秋・春制はツライのことよ

今日は所属するヘラブナ釣りクラブ「へぼの会」の1月例会だった。場所は千葉県成田市にある谷養魚場という管理釣り場管理釣り場は釣り堀の大型版。放流されたヘラを狙う釣りだが、冬のこの時期は簡単には釣れない。今日のような風が強く、気温の上がらない真冬の1日には肉体的にも精神的にもよろしくない。でも釣り人はアホなので、こんな日も懲りずに釣りに出かけるのだ。

ヘラブナ釣りは1日座りっきりでエサを頻繁に打ち続けるスタイル。これでもかこれでもかと魚を寄せようと試みるが、人間の身勝手な欲求に厳寒期の魚が応えてくれるほど自然界の摂理とは生易しいものではない。釣れないまま2時間も経過すると、釣り場の空気はかなりドヨ〜ンと重苦しさが漂い始めるのが常である。

会長のTさんと並んで釣っていたが、2人共開始して3時間経ってまだオデコ。Tさんは68歳、釣りのキャリアは優に35年を超える大ベテラン。僕だって自覚はないが22年となる。ただし2人共にへぼのままだ。ちっとも上手くならない。釣る気がないわけではないのだが、単純に熱烈な向上心とセンスに欠けるのだろう。


そんなわけでいっこうに釣れないとなると、ヒマに任せて口のほうが活発になってくる。Tさんはさいたま市在住の浦和レッズファンなので、とかくJリーグサッカー談義が始まる。この選手がどーの、あの監督がどーの、と話し始めたらキリがない。もう一人、やはり68歳で津田沼在住ジェフ千葉ファンのWさんも交じってくると、かなり白熱する。TさんもWさんもトシのわりには若く、毎試合とは言わないがホーム試合はスタジアムに通っているほどのフリークだ。

そこで話題は、日本サッカー協会会長・犬飼氏が提唱する例の「Jリーグ秋開幕・春閉幕」プランの件に変わった。「今日みたいにメチャクチャ寒い日、ヘラブナ釣りで1匹も釣れないで終わるのと、応援チームの試合を見に行って負けるのとじゃ、どっちがツライ?」と、あまり意味がなく思いつきでものを言ったとしか思えない質問をWさんが投げかけてきた。

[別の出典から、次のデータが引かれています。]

(* ===== verification/CorePath.v ===== *)
(** * Lexical paths (crates/kavach-core/src/resource.rs, first part)

    [PathError], [NormalizedPath] and the lexical normalization: no file
    system, only strings. *)

From stdpp Require Import base tactics list strings.
From Stdlib Require Import ZArith Lia Ascii.
From S2P Require Import Prelude RustStr CoreError CoreIds.

Open Scope Z_scope.

Definition MAX_PATH_LEN : Z := 4096.
Definition MAX_IDENTIFIER_LEN : Z := 1024.

(** [PathErrorKind]. *)
Inductive PathErrorKind :=
| PEK_Empty
| PEK_Oversized
| PEK_InvalidCharacter
| PEK_Escape
| PEK_InvalidValue
| PEK_InvalidEndpoint.

#[export] Instance PathErrorKind_eq_dec : EqDecision PathErrorKind.
Proof. solve_decision. Defined.

(** [PathError]. *)
Record PathError := PathError_from_kind {
  pe_kind : PathErrorKind;
  pe_context : string;
}.

#[export] Instance PathError_eq_dec : EqDecision PathError.
Proof. solve_decision. Defined.

(** [From<PathError> for DomainError]. *)
Definition DomainError_from_PathError (e : PathError) : DomainError :=
  let kind :=
    match pe_kind e with
    | PEK_Empty | PEK_Oversized | PEK_InvalidEndpoint => DEK_InvalidValue
    | PEK_InvalidCharacter => DEK_InvalidCharacter
    | PEK_Escape | PEK_InvalidValue => DEK_InvalidValue
    end in
  DomainError_new kind (pe_context e).

(** The separators of [body.split(['/', '\\'])]. *)
Definition is_sep (c : ascii) : bool := Ascii.eqb c "/" || Ascii.eqb c "\".

(** [has_drive_prefix]. *)
Definition has_drive_prefix (s : string) : bool :=
  match s with
  | String b0 (String b1 _) => is_ascii_alphabetic b0 && Ascii.eqb b1 ":"
  | _ => false
  end.

(** [strip_known_prefix]: the label and the remainder.  The first branch splits
    after 7 bytes, as the code does. *)
Definition strip_known_prefix (s : string) : option (string * string) :=
  let lower := to_ascii_lowercase s in
  if starts_with "\\?\unc\" lower then Some (split_at 7 s)
  else if starts_with "\\?\" lower then Some (split_at 4 s)
  else if has_drive_prefix s then Some (split_at 2 s)
  else None.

待ってましたとばかりにTさんが「真冬にやるようになったら埼スタには行かないね、寒くてたまらん。サッカーはテレビでも観られるからな。やっぱり釣りのほうがツライな」と言う。Wさんも「俺もそうだな、ただでさえ寒いのにオデコは避けたい。虚しくなるばかりだよ。サッカーよりツライ」と、そのあたりは3人共意見が一致。

しかし考えてみれば、僕はこのお二方より20歳ほど若い。スタジアムに通う回数も全然多いし、しかもゴール裏立ち見だ。今日のように北風ビープーの日には寒さが身にこたえるだろうな。晴れの日はまだいい。昨日のように冷たい雨でも降ろうものなら、それはもう身体に毒であることは間違いない。昔、学生時代には真冬のラグビー観戦は苦じゃなかったのだが……。

う〜ん、賛否両論いろいろあるのを承知で言えば、やっぱり秋・春制はかなりツラそうだ。東京だからいいものを、札幌・山形・新潟のクラブ関係者が反対を唱えるのは十分にうなずけてしまう。練習グラウンド・ホームスタジアムの改修が必要だし、観客の試合会場までの交通アクセスも考えなければならない。協会・Jリーグは資金面でのサポートも考慮すべきだろう。いずれにしても、まだまだ議論を重ねていくべき問題である。

ワタシは……トシをとるとともにすっかり寒がりになってしまったので、感情論で言わせてもらえば正直なところ春・秋制には反対っ!